I read with interest the letter by Klaus Rose et al. regarding the article about delayed diagnosis of severe medical conditions during the coronavirus disease 2019 (COVID-19) pandemic.1 The authors stressed the importance of recognizing that delayed presentation of patients, during the COVID-19 pandemic, was not limited to the pediatric population. I agree with this important point, and the article does not claim otherwise. The presented cases are pediatric, given that they took place in a pediatric department, but it is reasonable to assume that adults have faced the same challenges.
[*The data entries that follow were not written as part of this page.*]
(* ===== verification/DatabaseSpec.v ===== *)
(** * The database's invariant

    What the schema promises of every reachable database, that every statement
    of the query layer keeps it, and the active policy of a scope. *)
From stdpp Require Import sorting.
From S2P Require Import Prelude GoBase Ids Text Database Queries.

(** Instants that [time.Time] can put in JSON: years 0 to 9999. *)
Definition json_time (t : Time) : Prop := -62167219200 * Second ≤ t < 253402300800 * Second.

Definition pg_time_ok (t : pgtype_Timestamptz) : Prop :=
  t.(pg_TimeValid) = true ∧ json_time t.(pg_Time).

Record policy_row_ok (db : database) (id : UUID) (r : RateLimitPolicy) : Prop := {
  pr_id : r.(rlp_ID) = id;
  pr_uuid : uuid_ok id;
  pr_checks : policy_checks r = true;
  pr_capacity : in_int32 r.(rlp_Capacity);
  pr_tokens : in_int32 r.(rlp_RefillTokens);
  pr_interval : in_int32 r.(rlp_RefillIntervalSeconds);
  pr_scope : references r.(rlp_ScopeIdentifier) db.(api_keys) = true;
  pr_created : pg_time_ok r.(rlp_CreatedAt);
  pr_updated : pg_time_ok r.(rlp_UpdatedAt)
}.

Record api_key_row_ok (db : database) (id : UUID) (r : ApiKey) : Prop := {
  kr_id : r.(ak_ID) = id;
  kr_uuid : uuid_ok id;
  kr_user : references r.(ak_UserID) db.(users) = true;
  kr_name : ValidString r.(ak_Name) = true;
  kr_prefix : ValidString r.(ak_KeyPrefix) = true;
  kr_created : pg_time_ok r.(ak_CreatedAt);
  kr_last : r.(ak_LastUsedAt).(pg_TimeValid) = true → json_time r.(ak_LastUsedAt).(pg_Time)
}.

Record log_row_ok (db : database) (r : RequestAuditLog) : Prop := {
  lr_checks : log_checks r = true;
  lr_key : references r.(log_ApiKeyID) db.(api_keys) = true;
  lr_policy : references r.(log_PolicyID) db.(rate_limit_policies) = true
}.

Record db_ok (db : database) : Prop := {
  ok_policies : map_Forall (policy_row_ok db) db.(rate_limit_policies);
  ok_unique : ∀ id id' r r', db.(rate_limit_policies) !! id = Some r →
    db.(rate_limit_policies) !! id' = Some r' → policy_entry r ≠ None →
    policy_entry r = policy_entry r' → id = id';
  ok_api_keys : map_Forall (api_key_row_ok db) db.(api_keys);
  ok_hashes : ∀ id id' r r', db.(api_keys) !! id = Some r → db.(api_keys) !! id' = Some r' →
    r.(ak_KeyHash) = r'.(ak_KeyHash) → id = id';
  ok_users : map_Forall (fun id r => r.(usr_ID) = id ∧ uuid_ok id) db.(users);
  ok_emails : ∀ id id' r r', db.(users) !! id = Some r → db.(users) !! id' = Some r' →
    r.(usr_Email) = r'.(usr_Email) → id = id';
  ok_logs : Forall (log_row_ok db) db.(request_audit_logs);
  ok_now : json_time db.(NOW);
  ok_uuids : ∀ k, uuid_ok (db.(gen_random_uuid) k)
}.

(** ** Statements that write *)

Definition numbers_fit (capacity tokens seconds : Z) : Prop :=
  in_int32 capacity ∧ in_int32 tokens ∧ in_int32 seconds.

Inductive db_step : database → database → Prop :=
| step_create_policy arg db :
    numbers_fit arg.(crp_Capacity) arg.(crp_RefillTokens) arg.(crp_RefillIntervalSeconds) →
    db_step db (CreateRateLimitPolicy arg db).2
| step_update_policy arg db :
    numbers_fit arg.(urp_Capacity) arg.(urp_RefillTokens) arg.(urp_RefillIntervalSeconds) →
    db_step db (UpdateRateLimitPolicy arg db).2
| step_deactivate_policy id db : db_step db (DeactivateRateLimitPolicy id db).2
| step_create_key arg db : db_step db (CreateAPIKey arg db).2
| step_deactivate_key id db : db_step db (DeactivateAPIKey id db).2
| step_touch_key id db : db_step db (TouchAPIKeyLastUsed id db).2
| step_audit arg db : db_step db (CreateRequestAuditLog arg db).2
| step_create_user arg db : db_step db (CreateUser arg db).2.

(** ** Which rows a change of one table leaves valid *)

Lemma references_insert {A} c (t : gmap UUID A) id a :
  references c t = true → references c (<[id := a]> t) = true.
Proof.
  unfold references. destruct (Valid c); [|done]. rewrite !bool_decide_eq_true, lookup_insert_is_Some'.
  auto.
Qed.

Definition refs_grow {A} (t t' : gmap UUID A) : Prop :=
  ∀ c, references c t = true → references c t' = true.

Lemma refs_grow_insert {A} (t : gmap UUID A) id a : refs_grow t (<[id := a]> t).
Proof. intros c. apply references_insert. Qed.

Lemma refs_grow_refl {A} (t : gmap UUID A) : refs_grow t t.
Proof. by intros c. Qed.

#[export] Hint Resolve refs_grow_insert refs_grow_refl : rl.

(** Rows stay valid while the tables they reference grow. *)
Lemma policies_mono db db' (t : gmap UUID RateLimitPolicy) :
  refs_grow db.(api_keys) db'.(api_keys) →
  map_Forall (policy_row_ok db) t → map_Forall (policy_row_ok db') t.
Proof. intros Hk Ht id r Hr. destruct (Ht id r Hr). split; auto. Qed.

Lemma keys_mono db db' (t : gmap UUID ApiKey) :
  refs_grow db.(users) db'.(users) →
  map_Forall (api_key_row_ok db) t → map_Forall (api_key_row_ok db') t.
Proof. intros Hk Ht id r Hr. destruct (Ht id r Hr). split; auto. Qed.

Lemma logs_mono db db' l :
  refs_grow db.(api_keys) db'.(api_keys) →
  refs_grow db.(rate_limit_policies) db'.(rate_limit_policies) →
  Forall (log_row_ok db) l → Forall (log_row_ok db') l.
Proof. rewrite !list.Forall_forall. intros Hk Hp Hl r Hr. destruct (Hl r Hr). split; auto. Qed.

#[export] Hint Resolve policies_mono keys_mono logs_mono : rl.

Lemma draw_ok db : db_ok db → db_ok (draw db).
Proof.
  intros []. split; simpl; auto.
  - apply (policies_mono db); simpl; auto with rl.
  - apply (keys_mono db); simpl; auto with rl.
  - apply (logs_mono db); simpl; auto with rl.
Qed.

Lemma policy_refused_None taken r db :
  policy_refused taken r db = None ↔
  policy_checks r = true ∧ taken = false ∧
  map_Forall (fun _ r' => ¬ clashes r r') db.(rate_limit_policies) ∧
  references r.(rlp_ScopeIdentifier) db.(api_keys) = true.
Proof.
  unfold policy_refused. destruct (policy_checks r); simpl; [|intuition discriminate].
  destruct taken; simpl; [intuition discriminate|].
  destruct (bool_decide _) eqn:Hf; simpl.
  - apply bool_decide_eq_true_1 in Hf. destruct (references _ _); intuition discriminate.
  - apply bool_decide_eq_false_1 in Hf. intuition discriminate.
Qed.

(** A row the constraints accept can be stored. *)
Lemma put_policy_ok db r :
  db_ok db → uuid_ok r.(rlp_ID) →
  numbers_fit r.(rlp_Capacity) r.(rlp_RefillTokens) r.(rlp_RefillIntervalSeconds) →
  pg_time_ok r.(rlp_CreatedAt) → pg_time_ok r.(rlp_UpdatedAt) →
  policy_checks r = true → references r.(rlp_ScopeIdentifier) db.(api_keys) = true →
  map_Forall (fun _ r' => ¬ clashes r r') db.(rate_limit_policies) →
  db_ok (put_policy r db).
Proof.
  intros [Hp Hu Hk Hh Hus He Hl Hn Hg] Hid (Hc1 & Hc2 & Hc3) Ht1 Ht2 Hck Href Hcl.
  split; simpl; auto.
  - apply map_Forall_insert_2; [by split|]. eapply policies_mono; [|exact Hp]; simpl; auto with rl.
  - intros id id' q q' Hq Hq' Hne Heq.
    apply lookup_insert_Some in Hq as [[<- <-]|[Hi Hq]];
      apply lookup_insert_Some in Hq' as [[<- <-]|[Hi' Hq']]; auto.
    + destruct (Hcl id' q' Hq'). split_and!; auto. by rewrite (pr_id _ _ _ (Hp _ _ Hq')).
    + destruct (Hcl id q Hq). split_and!; [by rewrite (pr_id _ _ _ (Hp _ _ Hq))|congruence|done].
    + by eapply Hu.
  - eapply keys_mono; [|exact Hk]; simpl; auto with rl.
  - eapply logs_mono; [..|exact Hl]; simpl; auto with rl.
Qed.

Lemma put_api_key_ok db r :
  db_ok db → api_key_row_ok db r.(ak_ID) r →
  map_Forall (fun id r' => id ≠ r.(ak_ID) → r'.(ak_KeyHash) ≠ r.(ak_KeyHash)) db.(api_keys) →
  db_ok (put_api_key r db).
Proof.
  intros [Hp Hu Hk Hh Hus He Hl Hn Hg] Hr Hcl. split; simpl; auto.
  - eapply policies_mono; [|exact Hp]; simpl; auto with rl.
  - apply map_Forall_insert_2; [by destruct Hr; split|]. eapply keys_mono; [|exact Hk]; simpl; auto with rl.
  - intros id id' q q' Hq Hq' Heq.
    apply lookup_insert_Some in Hq as [[<- <-]|[Hi Hq]];
      apply lookup_insert_Some in Hq' as [[<- <-]|[Hi' Hq']]; auto.
    + by destruct (Hcl id' q' Hq').
    + by destruct (Hcl id q Hq).
    + by eapply Hh.
  - eapply logs_mono; [..|exact Hl]; simpl; auto with rl.
Qed.

(** ** Every statement keeps the invariant *)

Lemma now_value_ok db : db_ok db → pg_time_ok (now_value db).
Proof. intros []. by split. Qed.

Lemma store_policy_ok db r :
  db_ok db → uuid_ok r.(rlp_ID) →
  numbers_fit r.(rlp_Capacity) r.(rlp_RefillTokens) r.(rlp_RefillIntervalSeconds) →
  pg_time_ok r.(rlp_CreatedAt) → pg_time_ok r.(rlp_UpdatedAt) →
  db_ok (store_policy r db).2.
Proof.
  intros Hdb Hid Hn Ht1 Ht2. unfold store_policy.
  destruct (policy_refused false r db) as [code|] eqn:Hr; [done|].
  apply policy_refused_None in Hr as (Hc & _ & Hcl & Href). by apply put_policy_ok.
Qed.

Lemma CreateRateLimitPolicy_ok arg db :
  db_ok db → numbers_fit arg.(crp_Capacity) arg.(crp_RefillTokens) arg.(crp_RefillIntervalSeconds) →
  db_ok (CreateRateLimitPolicy arg db).2.
Proof.
  intros Hdb Hn. pose proof (draw_ok db Hdb) as Hdraw. unfold CreateRateLimitPolicy.
  destruct (policy_refused _ _ db) as [code|] eqn:Hr; [done|].
  apply policy_refused_None in Hr as (Hc & _ & Hcl & Href).
  apply put_policy_ok; simpl; auto; try by apply now_value_ok. apply Hdb.
Qed.

Lemma update_api_key_ok f id db :
  (∀ r, (f r).(ak_ID) = r.(ak_ID) ∧ (f r).(ak_KeyHash) = r.(ak_KeyHash)) →
  (∀ r, api_key_row_ok db id r → api_key_row_ok db id (f r)) →
  db_ok db → db_ok (update_api_key f id db).2.
Proof.
  intros Hf Hkeep Hdb. unfold update_api_key. destruct (api_keys db !! id) as [r|] eqn:Hr; [|done].
  destruct (Hf r) as (Hi & Hh). pose proof (ok_api_keys db Hdb id r Hr) as Hrow.
  pose proof (kr_id _ _ _ Hrow) as Hid.
  apply put_api_key_ok; [done|rewrite Hi, Hid; by apply Hkeep|].
  intros id' r' Hr' Hne Heq. apply Hne. rewrite Hi, Hid.
  apply (ok_hashes db Hdb id' id r' r Hr' Hr). congruence.
Qed.

Lemma text_accepted s : text_refused s = false → ValidString s = true.
Proof. unfold text_refused. intros [_ H]%orb_false_iff. by apply negb_false_iff. Qed.

Lemma CreateAPIKey_ok arg db : db_ok db → db_ok (CreateAPIKey arg db).2.
Proof.
  intros Hdb. pose proof (draw_ok db Hdb) as Hdraw. unfold CreateAPIKey.
  cbn [ak_ID ak_KeyHash ak_UserID ak_Name ak_KeyPrefix].
  destruct (_ || _) eqn:Htext; [done|]. apply orb_false_iff in Htext as [Htext _].
  apply orb_false_iff in Htext as [Hname Hpre]. case_bool_decide as Hc; [done|]. case_match; [|done].
  apply put_api_key_ok; [done| |].
  - split; simpl; auto using text_accepted; [apply Hdb|by apply now_value_ok|done].
  - intros id r Hr _. simpl in Hr.
    destruct (decide (map_Forall (fun _ r => r.(ak_KeyHash) ≠ arg.(cak_KeyHash)) db.(api_keys)));
      [|naive_solver]. eauto.
Qed.

Lemma CreateRequestAuditLog_ok arg db : db_ok db → db_ok (CreateRequestAuditLog arg db).2.
Proof.
  intros [Hp Hu Hk Hh Hus He Hl Hn Hg]. unfold CreateRequestAuditLog.
  set (row := mkRequestAuditLog _ _ _ _ _ _ _ _).
  assert (Hsame : ∀ logs, Forall (log_row_ok db) logs →
    db_ok (with_logs logs (db.(log_seq) + 1) db)).
  { intros logs Hlogs. split; simpl; auto.
    - apply (policies_mono db); simpl; auto with rl.
    - apply (keys_mono db); simpl; auto with rl.
    - apply (logs_mono db); simpl; auto with rl. }
  destruct (log_checks row) eqn:Hc; cbn [negb]; [|by apply Hsame].
  case_match eqn:Href; [|by apply Hsame]. apply andb_true_iff in Href as [Hr1 Hr2].
  apply Hsame. by constructor.
Qed.

Lemma CreateUser_ok arg db : db_ok db → db_ok (CreateUser arg db).2.
Proof.
  intros Hdb. pose proof (draw_ok db Hdb) as Hdraw. unfold CreateUser. cbn [usr_ID usr_Email].
  case_match; [done|]. case_bool_decide as Hc; [done|].
  destruct (decide (map_Forall (fun _ r => r.(usr_Email) ≠ arg.(cu_Email)) db.(users))) as [Hem|];
    [|naive_solver].
  destruct Hdb as [Hp Hu Hk Hh Hus He Hl Hn Hg]. split; simpl; auto.
  - apply (policies_mono db); simpl; auto with rl.
  - apply (keys_mono db); simpl; auto with rl.
  - apply map_Forall_insert_2; [|done]. split; [done|apply Hg].
  - intros id id' q q' Hq Hq' Heq.
    apply lookup_insert_Some in Hq as [[<- <-]|[Hi Hq]];
      apply lookup_insert_Some in Hq' as [[<- <-]|[Hi' Hq']]; auto; simpl in *.
    + by destruct (Hem id' q' Hq').
    + by destruct (Hem id q Hq).
    + by eapply He.
  - apply (logs_mono db); simpl; auto with rl.
Qed.

Lemma db_step_ok db db' : db_ok db → db_step db db' → db_ok db'.
Proof.
  intros Hdb Hs. destruct Hs as [arg d Hn|arg d Hn|id d|arg d|id d|id d|arg d|arg d].
  - by apply CreateRateLimitPolicy_ok.
  - unfold UpdateRateLimitPolicy. destruct (_ !! _) as [r|] eqn:Hr; [|done].
    destruct (ok_policies d Hdb _ _ Hr) as [Hid Hu _ _ _ _ _ Hc _].
    apply store_policy_ok; simpl; auto; [by rewrite Hid|by apply now_value_ok].
  - unfold DeactivateRateLimitPolicy. destruct (_ !! _) as [r|] eqn:Hr; [|done].
    destruct (ok_policies d Hdb _ _ Hr) as [Hid Hu _ ? ? ? _ Hc _].
    apply store_policy_ok; simpl; auto; [by rewrite Hid|done|by apply now_value_ok].
  - by apply CreateAPIKey_ok.
  - apply update_api_key_ok; [done| |done]. by intros r [].
  - apply update_api_key_ok; [done| |done]. intros r []. split; auto. intros _. apply Hdb.
  - by apply CreateRequestAuditLog_ok.
  - by apply CreateUser_ok.
Qed.

(** C27: the schema's invariant.  Whatever statement of the query layer runs,
    with whatever arguments and whether or not the database refuses it, rows
    keep satisfying the CHECKs, ids and key hashes and the scopes of active
    policies stay unique, and every foreign key points at a row. *)
Theorem db_step_preserves db db' : db_ok db → db_step db db' → db_ok db'.
Proof. apply db_step_ok. Qed.

(** ** The active policy of a scope *)

Lemma elem_of_rows {A} (t : gmap UUID A) a : a ∈ rows t ↔ ∃ id, t !! id = Some a.
Proof.
  unfold rows. rewrite list_elem_of_fmap. split.
  - intros ([id a'] & -> & Hin). exists id. by apply elem_of_map_to_list.
  - intros [id Hid]. exists (id, a). split; [done|]. by apply elem_of_map_to_list.
Qed.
The authors raise a question of the need to differentiate between adolescents and adults given that some of them are physiologically like adults, and that the differentiation is for administrative reasons. This seems a technical differentiation, but it is not. Specifically in this article, we deal, not with a medical condition unique to pediatrics, but rather with parental decisions regarding their children. This is where the administrative reasons and the medical reasons meet. A 16-year-old, even if physiologically he resembles an adult, still cannot decide for himself to go the emergency room, and cannot be admitted to the hospital or treated without parental approval. Adults can make decisions whether to seek medical treatment, and deal with the consequences of their decisions. Adolescents have their parents make decisions on their behalf, and therefore they need to receive special consideration, and protection. In the case of the 16-year-old, as mentioned in the article, the parents received medical recommendation for admission and treatment, but opted to go home. Their decision had a long-term impact on their child, which is different than an adult making this decision for himself and facing the consequences. For this reason, I think that special consideration should be given to the pediatric population, just like we require parental consent for participating in research, even in a 17-year-and-11-month-old adolescent.
Nevertheless, the message regarding delayed diagnosis during the COVID-19 pandemic, leading to medical complications, is true for all the population, adults and children.